The assessment of flood risk and resilience has become increasingly important in recent years for effective urban flood management. While flood resilience and risk are two distinct concepts with unique assessment metrics, there is lack of quantitative analysis and understanding of the relationship between them. This study aims to investigate this relationship at the grid cell level in urban areas. To assess flood resilience for high-resolution grid cells, this study proposes a performance-based flood resilience metric, which is calculated using the system performance curve based on flood duration and magnitude. Flood risk is calculated as the product of maximum flood depth and probability, considering multiple storm events. The case study of Waterloo in London, UK is analyzed using a two-dimensional cellular automata-based model CADDIES, which consists of 2.7 million grid cells (5 m × 5 m). The results indicate that over 2 % of grid cells have risk values exceeding 1. Furthermore, there is a 5 % difference in resilience values below 0.8 between the 200-year and 2000-year design rainfall events, specifically 4 % for the former and 9 % for the latter. Additionally, the results reveal a complex relationship between flood risk and resilience, though decreasing flood resilience generally leads to increasing flood risk. However, this relationship varies depending on the land cover type, with building, green land, and water body cells showing higher resilience for the same level of flood risk compared to other land uses such as roads and railways. Classifying urban areas into four categories, including high risk vs. low resilience, high risk vs. high resilience, low risk vs. low resilience, and low risk vs. high resilience, is crucial in identifying flood hotspots for intervention development. In conclusion, this study provides an in-depth understanding of the relationship between risk and resilience in urban flooding, which could help improve urban flood management. The proposed performance-based flood resilience metric and the findings from the case study of Waterloo in London could be valuable for decision-makers in developing effective flood management strategies in urban areas.
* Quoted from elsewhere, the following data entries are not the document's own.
(** * Route dispatch of [HomePage] (src/frontend/src/components/HomePage.js)

    [HomePage.render] returns a [<Router>] around a [<Switch>] with five
    [<Route>] children.  What decides the rendered view is react-router-dom
    (v5): [Switch] walks its children in order and renders the first one
    whose [matchPath] succeeds on [location.pathname]; [matchPath] compiles
    the route path with path-to-regexp (1.x) using
    [{end: exact, strict: false, sensitive: false}], runs the regular
    expression anchored at the start of the pathname, and for an exact route
    also requires the match to cover the whole pathname.

    This file embeds those pieces: the path parser (for the subset of
    path syntax that appears here: literals and [:name] parameters), the
    regular expression built by [tokensToRegExp], a backtracking matcher for
    the regular expression constructs that it produces, [matchPath], the
    [Switch] selection and the route table of [HomePage.render]. *)

From Stdlib Require Import Ascii String List Bool Arith Lia.
Import ListNotations.
Open Scope string_scope.

(** ** Characters *)

(** Canonicalisation used by a JavaScript regular expression with the [i]
    flag (non-unicode): ASCII lower-case letters are compared as their
    upper-case counterparts; no character of code 128 or above is mapped to
    an ASCII character. *)
Definition upper (c : ascii) : ascii :=
  let n := nat_of_ascii c in
  if (Nat.leb 97 n) && (Nat.leb n 122) then ascii_of_nat (n - 32) else c.

Definition ci_eqb (c d : ascii) : bool := Ascii.eqb (upper c) (upper d).

Definition slash : ascii := "/".

(** [\w] of JavaScript regular expressions: [A-Za-z0-9_]. *)
Definition is_word_char (c : ascii) : bool :=
  let n := nat_of_ascii c in
  ((Nat.leb 48 n) && (Nat.leb n 57)) || ((Nat.leb 65 n) && (Nat.leb n 90))
  || ((Nat.leb 97 n) && (Nat.leb n 122)) || (Nat.eqb n 95).

(** ** path-to-regexp: tokens and parsing *)

(** A token of a parsed route path: a literal string, or a parameter
    [{name, prefix, delimiter: "/", optional: false, repeat: false,
    pattern: "[^\/]+?"}].  Parameters with modifiers, custom patterns or
    asterisks do not occur in [HomePage]'s route paths. *)
Inductive token :=
| TStr (s : string)
| TParam (name : string) (prefix : string).

(** Prepend one literal character: consecutive literal characters are
    accumulated in one [TStr] token, as [parse] does with its [path]
    buffer. *)
Definition push_lit (c : ascii) (toks : list token) : list token :=
  match toks with
  | TStr l :: t => TStr (String c l) :: t
  | _ => TStr (String c EmptyString) :: toks
  end.

(** The longest prefix of word characters, and the rest. *)
Fixpoint span_word (s : string) : string * string :=
  match s with
  | String c s' =>
      if is_word_char c then
        let (w, r) := span_word s' in (String c w, r)
      else (EmptyString, s)
  | EmptyString => (EmptyString, EmptyString)
  end.

(** [parse] of path-to-regexp, restricted to literals and [/:name]
    parameters (the only forms used by the route paths of [HomePage]).
    [fuel] bounds the number of characters read. *)
Fixpoint parse_fuel (fuel : nat) (s : string) : list token :=
  match fuel with
  | O => []
  | S fuel' =>
      match s with
      | EmptyString => []
      | String c (String d rest) =>
          if Ascii.eqb c slash && Ascii.eqb d ":" then
            match span_word rest with
            | (EmptyString, _) => push_lit c (parse_fuel fuel' (String d rest))
            | (name, rest') => TParam name "/" :: parse_fuel fuel' rest'
            end
          else push_lit c (parse_fuel fuel' (String d rest))
      | String c EmptyString => [TStr (String c EmptyString)]
      end
  end.

Definition parse (s : string) : list token := parse_fuel (String.length s) s.

Example parse_order : parse "/order/:orderId" = [TStr "/order"; TParam "orderId" "/"].
Proof. reflexivity. Qed.

Example parse_root : parse "/" = [TStr "/"].
Proof. reflexivity. Qed.

(** ** path-to-regexp: the compiled regular expression *)

(** The regular expression constructs that [tokensToRegExp] produces for
    such tokens (the [i] flag is on, since [sensitive] is [false]). *)
Inductive re :=
| REps                    (* the empty string *)
| RLit (c : ascii)        (* an escaped literal character, compared under [i] *)
| RSeq (r1 r2 : re)       (* concatenation *)
| RNotSlashLazy           (* [[^\/]+?] *)
| RCap (r : re)           (* a capturing group [( ... )] *)
| ROpt (r : re)           (* [(?: ... )?], greedy *)
| RAheadEnd               (* [(?=$)] *)
| RAheadSlashOrEnd        (* [(?=\/|$)] *)
| REnd.                   (* [$] *)

(** The consumed prefix of [s] when [s'] is what is left of it. *)
Definition consumed (s s' : string) : string :=
  substring 0 (String.length s - String.length s') s.

(** [[^\/]+?]: one character other than [/] at least, then as few as
    possible: after each character the continuation is tried first. *)
Fixpoint lazy_not_slash
    (k : string -> list string -> option (string * list string))
    (caps : list string) (t : string) : option (string * list string) :=
  match t with
  | String d t' =>
      if Ascii.eqb d slash then None
      else match k t' caps with
           | Some res => Some res
           | None => lazy_not_slash k caps t'
           end
  | EmptyString => None
  end.

(** Backtracking matcher in continuation-passing style, following the
    ECMAScript semantics: [k] receives what is left of the input and the
    captures so far; alternatives are tried in the order the regular
    expression engine tries them. *)
Fixpoint rmatch (r : re) (s : string) (caps : list string)
    (k : string -> list string -> option (string * list string))
    {struct r} : option (string * list string) :=
  match r with
  | REps => k s caps
  | RLit c =>
      match s with
      | String d s' => if ci_eqb c d then k s' caps else None
      | EmptyString => None
      end
  | RSeq r1 r2 => rmatch r1 s caps (fun s' caps' => rmatch r2 s' caps' k)
  | RNotSlashLazy => lazy_not_slash k caps s
  | RCap r1 =>
      rmatch r1 s caps (fun s' caps' => k s' (caps' ++ [consumed s s'])%list)
  | ROpt r1 =>
      match rmatch r1 s caps k with
      | Some res => Some res
      | None => k s caps
      end
  | RAheadEnd =>
      match s with
      | EmptyString => k s caps
      | String _ _ => None
      end
  | RAheadSlashOrEnd =>
      match s with
      | EmptyString => k s caps
      | String d _ => if Ascii.eqb d slash then k s caps else None
      end
  | REnd =>
      match s with
      | EmptyString => k s caps
      | String _ _ => None
      end
  end.

(** [regexp.exec(pathname)] for a regular expression anchored by [^]:
    the unconsumed rest of the input and the captured groups. *)
Definition exec (r : re) (s : string) : option (string * list string) :=
  rmatch r s [] (fun rest caps => Some (rest, caps)).

(** [escapeString] of a literal: its characters in sequence. *)
Fixpoint lits (s : string) : re :=
  match s with
  | EmptyString => REps
  | String c s' => RSeq (RLit c) (lits s')
  end.

(** A parameter becomes [prefix + "((?:[^\/]+?))"]. *)
Definition token_re (t : token) : re :=
  match t with
  | TStr s => lits s
  | TParam _ prefix => RSeq (lits prefix) (RCap RNotSlashLazy)
  end.

Definition route_re (toks : list token) : re :=
  fold_right (fun t r => RSeq (token_re t) r) REps toks.

Definition ends_with_slash (s : string) : bool :=
  match String.get (String.length s - 1) s with
  | Some c => Ascii.eqb c slash
  | None => false
  end.

(** [endsWithDelimiter] and [route.slice(0, -delimiter.length)]: the
    trailing delimiter of the route, when the last token is a literal
    ending in [/], is dropped. *)
Fixpoint strip_delim (toks : list token) : list token :=
  match toks with
  | [] => []
  | [TStr s] =>
      if ends_with_slash s
      then [TStr (substring 0 (String.length s - 1) s)]
      else toks
  | t :: ts => t :: strip_delim ts
  end.

(** [tokensToRegExp(tokens, keys, {end, strict: false})]:
    non-strict mode appends [(?:\/(?=$))?]; then [$] when [end], and
    [(?=\/|$)] otherwise. *)
Definition tokens_to_regexp (toks : list token) (end_ : bool) : re :=
  RSeq (route_re (strip_delim toks))
       (RSeq (ROpt (RSeq (RLit slash) RAheadEnd))
             (if end_ then REnd else RAheadSlashOrEnd)).

(** The [keys] array filled by [tokensToRegExp]: the parameter names. *)
Fixpoint keys (toks : list token) : list string :=
  match toks with
  | [] => []
  | TParam name _ :: ts => name :: keys ts
  | TStr _ :: ts => keys ts
  end.

(** ** react-router: [matchPath] *)

(** The match object: [{path, url, isExact, params}]; [params] maps each
    key name to its captured value. *)
Record match_ := {
  m_path : string;
  m_url : string;
  m_isExact : bool;
  m_params : list (string * string)
}.

(** [matchPath(pathname, {path, exact})] with [strict] and [sensitive]
    left at [false]. *)
Definition matchPath (pathname path : string) (exact : bool) : option match_ :=
  let toks := parse path in
  match exec (tokens_to_regexp toks exact) pathname with
  | None => None
  | Some (rest, values) =>
      let url := consumed pathname rest in
      let isExact := String.eqb pathname url in
      if exact && negb isExact then None
      else Some {| m_path := path;
                   m_url := if String.eqb path "/" && String.eqb url ""
                            then "/" else url;
                   m_isExact := isExact;
                   m_params := combine (keys toks) values |}
  end.

(** [match.params[name]]. *)
Fixpoint lookup_param (name : string) (ps : list (string * string)) : option string :=
  match ps with
  | [] => None
  | (n, v) :: ps' => if String.eqb n name then Some v else lookup_param name ps'
  end.

(** ** The route table of [HomePage.render] *)

Inductive component := UserGenPage | MakerPage | BookPage | OrderPage.

(** What a [<Route>] renders once matched: a [component] prop, or fixed
    JSX children. *)
Inductive element :=
| EComponent (c : component)
| EHtml (tag : string) (text : string).

Record route := {
  r_path : string;
  r_exact : bool;
  r_elem : element
}.

(** The [<Switch>] children of [HomePage.render], in source order. *)
Definition routes : list route :=
  [ {| r_path := "/"; r_exact := true; r_elem := EComponent UserGenPage |};
    {| r_path := "/home"; r_exact := false;
       r_elem := EHtml "p" "You are at the start page" |};
    {| r_path := "/make"; r_exact := false; r_elem := EComponent MakerPage |};
    {| r_path := "/book"; r_exact := false; r_elem := EComponent BookPage |};
    {| r_path := "/order/:orderId"; r_exact := false; r_elem := EComponent OrderPage |} ].

(** [location] as handed down by [BrowserRouter]. *)
Record location := {
  pathname : string;
  search : string;
  hash : string
}.

(** [Switch.render]: the first child whose [matchPath] succeeds, with its
    index and match; [null] ([None]) when none does. *)
Fixpoint switch_from (i : nat) (p : string) (rs : list route)
    : option (nat * route * match_) :=
  match rs with
  | [] => None
  | r :: rs' =>
      match matchPath p (r_path r) (r_exact r) with
      | Some m => Some (i, r, m)
      | None => switch_from (S i) p rs'
      end
  end.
近年来,洪水风险评估和韧性已成为有效城市洪水管理的重要内容。尽管洪水韧性和风险是两个具有独特评估指标的截然不同的概念,但对于它们之间的关系缺乏定量分析和理解。本研究旨在在城市地区的网格单元层面上研究这种关系。为了评估高分辨率网格单元的洪水韧性,本研究提出了一种基于性能的洪水韧性指标,该指标是根据洪水持续时间和规模的系统性能曲线计算得出的。洪水风险被计算为最大洪水深度和概率的乘积,同时考虑了多个风暴事件。使用基于二维元胞自动机的模型 CADDIES 对英国伦敦滑铁卢的案例进行了分析,该模型由 270 万个网格单元(5m×5m)组成。结果表明,超过 2%的网格单元的风险值超过 1。此外,在 200 年和 2000 年设计降雨事件下,韧性值低于 0.8 的网格单元之间存在 5%的差异,具体而言,前者为 4%,后者为 9%。此外,研究结果揭示了洪水风险和韧性之间的复杂关系,尽管洪水韧性降低通常会导致洪水风险增加。然而,这种关系因土地覆盖类型而异,与道路和铁路等其他土地利用方式相比,建筑物、绿地和水体单元在相同的洪水风险水平下具有更高的韧性。将城市区域分为高风险与低韧性、高风险与高韧性、低风险与低韧性以及低风险与高韧性四类,对于确定干预发展的洪水热点至关重要。总之,本研究深入了解了城市洪水风险和韧性之间的关系,这有助于改善城市洪水管理。提出的基于性能的洪水韧性指标以及对伦敦滑铁卢案例的研究结果,可为决策者在城市地区制定有效的洪水管理策略提供有价值的参考。